What to work on ▸ Could you print every record below exactly as written?

Stored data ▸
☆ ☆ ☆ ☆

(** * Soundcast native audio pipeline: ring buffer, worker queue, session

    A shallow embedding of the three C++ sources under [src/native/src]:
    - [audio_buffer.cc]   : [AudioRingBuffer], the single-producer /
                            single-consumer ring buffer of samples;
    - [whisper_worker.cc] : [WhisperWorker], the mutex-guarded queue of
                            [AudioChunk]s drained by one background thread;
    - [whisper_addon.cc]  : [WhisperSession], the host-facing session.

    [size_t] values are integers in [Z] with the 64-bit wrap-around written
    out at every arithmetic operation; vectors and queues are lists. *)

From stdpp Require Import base numbers list strings gmap.

Local Open Scope Z_scope.

#[local] Set Warnings "-register-all".

(** ** Unsigned 64-bit arithmetic ([size_t]) *)

Definition SIZE_MODULUS : Z := 2 ^ 64.

(** The value a [size_t] expression takes: reduction modulo [2^64]. *)
Definition size_t (x : Z) : Z := x mod SIZE_MODULUS.

Definition size_add (a b : Z) : Z := size_t (a + b).
Definition size_sub (a b : Z) : Z := size_t (a - b).

(** The value an [int64_t] expression takes: two's complement reduction
    into [[-2^63, 2^63)]. *)
Definition int64_t (x : Z) : Z := (x + 2 ^ 63) mod 2 ^ 64 - 2 ^ 63.

(** ** C strings *)

(** [std::string::c_str()] as a reader of the [const char*] sees it: the
    characters before the first NUL. *)
Fixpoint c_str (s : string) : string :=
  match s with
  | EmptyString => EmptyString
  | String a rest =>
      if Ascii.eqb a Ascii.zero then EmptyString else String a (c_str rest)
  end.

(** Whether a string holds a NUL character. *)
Fixpoint has_nul (s : string) : bool :=
  match s with
  | EmptyString => false
  | String a rest => Ascii.eqb a Ascii.zero || has_nul rest
  end.

(** ** audio_buffer.cc *)

Module RingBuffer.

Section Buffer.

(** The sample type ([float] in the source; the buffer only copies it). *)
Context {A : Type}.

(** [static const size_t BUFFER_SIZE]; the source fixes it to 480000, the
    operations below are written for any capacity. *)
Variable BUFFER_SIZE : Z.

Record AudioRingBuffer : Type := MkBuffer {
  buffer : list A;
  writePos : Z;
  readPos : Z
}.

(** [std::memcpy(&dst[off], src, n * sizeof(float))] *)
Definition memcpy_to (dst : list A) (off : Z) (src : list A) (n : Z) : list A :=
  list_inserts (Z.to_nat off) (take (Z.to_nat n) src) dst.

☆ ☆ ☆ ☆

Solution to this exercise ▸
(** * Soundcast native audio pipeline: ring buffer, worker queue, session

    A shallow embedding of the three C++ sources under [src/native/src]:
    - [audio_buffer.cc]   : [AudioRingBuffer], the single-producer /
                            single-consumer ring buffer of samples;
    - [whisper_worker.cc] : [WhisperWorker], the mutex-guarded queue of
                            [AudioChunk]s drained by one background thread;
    - [whisper_addon.cc]  : [WhisperSession], the host-facing session.

    [size_t] values are integers in [Z] with the 64-bit wrap-around written
    out at every arithmetic operation; vectors and queues are lists. *)

From stdpp Require Import base numbers list strings gmap.

Local Open Scope Z_scope.

#[local] Set Warnings "-register-all".

(** ** Unsigned 64-bit arithmetic ([size_t]) *)

Definition SIZE_MODULUS : Z := 2 ^ 64.

(** The value a [size_t] expression takes: reduction modulo [2^64]. *)
Definition size_t (x : Z) : Z := x mod SIZE_MODULUS.

Definition size_add (a b : Z) : Z := size_t (a + b).
Definition size_sub (a b : Z) : Z := size_t (a - b).

(** The value an [int64_t] expression takes: two's complement reduction
    into [[-2^63, 2^63)]. *)
Definition int64_t (x : Z) : Z := (x + 2 ^ 63) mod 2 ^ 64 - 2 ^ 63.

(** ** C strings *)

(** [std::string::c_str()] as a reader of the [const char*] sees it: the
    characters before the first NUL. *)
Fixpoint c_str (s : string) : string :=
  match s with
  | EmptyString => EmptyString
  | String a rest =>
      if Ascii.eqb a Ascii.zero then EmptyString else String a (c_str rest)
  end.

(** Whether a string holds a NUL character. *)
Fixpoint has_nul (s : string) : bool :=
  match s with
  | EmptyString => false
  | String a rest => Ascii.eqb a Ascii.zero || has_nul rest
  end.

(** ** audio_buffer.cc *)

Module RingBuffer.

Section Buffer.

(** The sample type ([float] in the source; the buffer only copies it). *)
Context {A : Type}.

(** [static const size_t BUFFER_SIZE]; the source fixes it to 480000, the
    operations below are written for any capacity. *)
Variable BUFFER_SIZE : Z.

Record AudioRingBuffer : Type := MkBuffer {
  buffer : list A;
  writePos : Z;
  readPos : Z
}.

(** [std::memcpy(&dst[off], src, n * sizeof(float))] *)
Definition memcpy_to (dst : list A) (off : Z) (src : list A) (n : Z) : list A :=
  list_inserts (Z.to_nat off) (take (Z.to_nat n) src) dst.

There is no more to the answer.